Columbia Records had signed a recording deal with Miles Davis in 1955, but Davis still owed Prestige Records four albums in addition to Miles: The New Miles Davis Quintet, recorded in November 1955 after Davis had already started recording for Columbia. Weinstock had the Miles Davis Quintet record without retakes for two full days at Van Gelder's original recording studio in Hackensack, New Jersey, one in May and one in October 1956, building up a mass of material that was ultimately used to create four separate albums titled Cookin' with The Miles Davis Quintet, Relaxin' with The Miles Davis Quintet, Workin' with The Miles Davis Quintet and Steamin' with The Miles Davis Quintet. These were released over several years, and all achieved critical success. In his autobiography, Davis described the "great music we made at both those sessions" and said that he was "real proud of it", but that he was glad to have fulfilled his obligations to Prestige and was "ready to move on".

Within a few years of the label's establishment, Weinstock hired A&R scouts to bring in and develop talent, and had started the transition to soul jazz with artists such as Charles Earland, Richard "Groove" Holmes and Willis Jackson. Over the years, Weinstock oversaw releases from such artists as Gene Ammons, John Coltrane, Eric Dolphy, Red Garland, Coleman Hawkins, Thelonious Monk, Sonny Rollins and Annie Ross. With as many as 75 recording sessions a year in the 1950s, Prestige released more than 1,000 recordings during Weinstock's 23 years of ownership.

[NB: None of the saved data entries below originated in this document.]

(** ** Functions *)

(** C40. Whatever locals are defined and whatever operators are validated after
    [new_func], every reference type on the operand stack is abstract or refers
    to a type by its identifier, never by an index of the module, as the debug
    build asserts at every push; and so is the type of every local. *)
Theorem operand_types_canonical {R : WasmModuleResources} {RS : ResourcesSpec R} ty off f func_ty v0 v :
  inner_at ty (CFunc func_ty) -> Z.of_nat (length (func_params func_ty)) <= MAX_WASM_FUNCTION_LOCALS ->
  new_func ty off f = Ok v0 -> reaches v0 v ->
  Forall (fun t => push_assertion t = true) (operands v)
  /\ (forall idx t, 0 <= idx -> locals_get (locals v) idx = Some (Some t) -> push_assertion (Known t) = true).
Proof.
  intros Hty Hlen Hnew Hr. destruct (new_func_valid _ _ _ _ _ Hty Hlen Hnew) as [Hv0 _].
  destruct (reaches_valid _ _ Hv0 Hr) as [Hv _]. split.
  - eapply Forall_impl; [apply (inv_operands _ Hv)|]. apply canonical_assertion.
  - intros idx t Hi Hget. destruct (inv_locals _ Hv) as (tys & Hl & Hc & _).
    rewrite (locals_get_repr _ _ _ Hl Hi) in Hget. injection Hget as Hget.
    by apply canonical_assertion, (Forall_lookup_1 _ _ _ _ Hc Hget).
Qed.

Lemma operand_types_canonical_witness :
  let R := sample_resources in
  let v0 := match new_func 0 0 WasmFeatures_all with Ok v => v | _ => sample_state end in
  let v1 := snd (validate_operator 7 (Op.Mvp (Op.I32Const 5)) v0) in
  let v2 := snd (validate_operator 9 (Op.Gc Op.RefI31) v1) in
  new_func 0 0 WasmFeatures_all = Ok v0 /\ operands v2 = [Known (Ref I31)]
  /\ Forall (fun t => push_assertion t = true) (operands v2).
Proof.
  intros R v0 v1 v2. assert (Hty : inner_at 0 (CFunc sample_func)) by (by exists sample_sub).
  assert (H0 : new_func 0 0 WasmFeatures_all = Ok v0) by (vm_compute; reflexivity).
  assert (Hr : reaches v0 v2).
  { apply (reaches_operator v0 7 WasmFeatures_all (Op.Mvp (Op.I32Const 5)) v1);
      [cbn; unfold in_i; lia|lia|vm_compute; reflexivity|].
    apply (reaches_operator v1 9 WasmFeatures_all (Op.Gc Op.RefI31) v2);
      [exact I|lia|vm_compute; reflexivity|]. apply reaches_refl. }
  split; [exact H0|]. split; [vm_compute; reflexivity|].
  exact (proj1 (operand_types_canonical 0 0 WasmFeatures_all sample_func v0 v2 Hty ltac:(vm_compute; congruence) H0 Hr)).
Defined.

(** C8. Validating the body of a function terminates on arbitrary bytes, with a
    verdict and without a panic: a body of [n] bytes needs at most [n] turns of
    the loop.  A body that is accepted leaves no control frame open, and the
    [end] of the function is its last byte. *)
Theorem validate_function_total {R : WasmModuleResources} {RS : ResourcesSpec R} fuel f func_ty body :
  inner_at (ftv_ty f) (CFunc func_ty) ->
  Z.of_nat (length (func_params func_ty)) <= MAX_WASM_FUNCTION_LOCALS ->
  wf_reader (body_reader body) -> buffer_len (body_reader body) <= Z.of_nat fuel ->
  exists fv x v', into_validator f = Ok fv
    /\ FuncValidator_validate fuel body (validator fv) = Some (x, v')
    /\ match x with
       | Ok _ => control v' = []
           /\ end_which_emptied_control v'
              = Some (original_offset (body_reader body) + buffer_len (body_reader body) - 1)
       | Err _ => True
       | Panic => False
       end.
Proof.
  intros Hty Hlen Hr Hfuel. destruct (new_func_ok (ftv_ty f) 0 (ftv_features f) func_ty Hty) as [v Hv].
  destruct (new_func_valid _ _ _ _ _ Hty Hlen Hv) as [Hvs _].
  destruct (validate_total fuel body v Hr Hvs Hfuel) as (x & v' & Hx & Hres).
  exists (mkFuncValidator v (ftv_index f)), x, v'. unfold into_validator. rewrite Hv.
  split_and!; [done..|]. destruct x; tauto.
Qed.

(** [(local i64) (i32.wrap_i64 (local.get 1))], and the same without [end]. *)
Lemma validate_function_total_witness :
  let R := sample_resources in
  let f := mkFuncToValidate 0 0 WasmFeatures_all in
  let body bs := mkFunctionBody (BinaryReader_new_features bs 100 WasmFeatures_all) in
  (exists fv v', into_validator f = Ok fv
    /\ FuncValidator_validate 7 (body [1; 1; 0x7e; 0x20; 1; 0xa7; 0x0b]) (validator fv) = Some (Ok tt, v')
    /\ control v' = [] /\ end_which_emptied_control v' = Some 106)
  /\ (exists fv v', into_validator f = Ok fv
    /\ FuncValidator_validate 6 (body [1; 1; 0x7e; 0x20; 1; 0xa7]) (validator fv)
       = Some (Err (err_new (lit "control frames remain at end of function: END opcode expected") 106), v')).
Proof.
  intros R f body.
  assert (Hty : inner_at (ftv_ty f) (CFunc sample_func)) by (by exists sample_sub).
  pose proof (validate_function_total 7 f sample_func (body [1; 1; 0x7e; 0x20; 1; 0xa7; 0x0b]) Hty
    ltac:(vm_compute; congruence) ltac:(wf_concrete) ltac:(vm_compute; congruence)) as (fv & x & v' & H1 & H2 & H3).
  split.
  - exists fv, v'. vm_compute in H1. injection H1 as <-. vm_compute in H2. injection H2 as <- <-.
    split; [vm_compute; reflexivity|]. split; [vm_compute; reflexivity|exact H3].
  - do 2 eexists. split; [vm_compute; reflexivity|]. vm_compute. reflexivity.
Defined.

In the mid-1960s, Weinstock relocated Prestige's head office to Bergenfield, New Jersey, just a few miles from his home in Tenafly, New Jersey. He would often prefer to have meetings in his home, feeling that he had more privacy there than at the office.

==Sale to Fantasy==
In 1972, Weinstock sold Prestige to Fantasy Records and relocated to Florida. He became a stock and commodities investor, and made a brief comeback to the music industry with a record label he formed in the 1990s.

==Death==
A resident of Deerfield Beach, Florida, Weinstock died at age 77 in a hospice in Boca Raton on January 14, 2006, due to complications of diabetes. He was survived by his three sons, James Weinstock, Bruce Weinstock, and Philip Weinstock, and his ex-wife of 37 years, Joan Weinstock of Sunrise, Florida.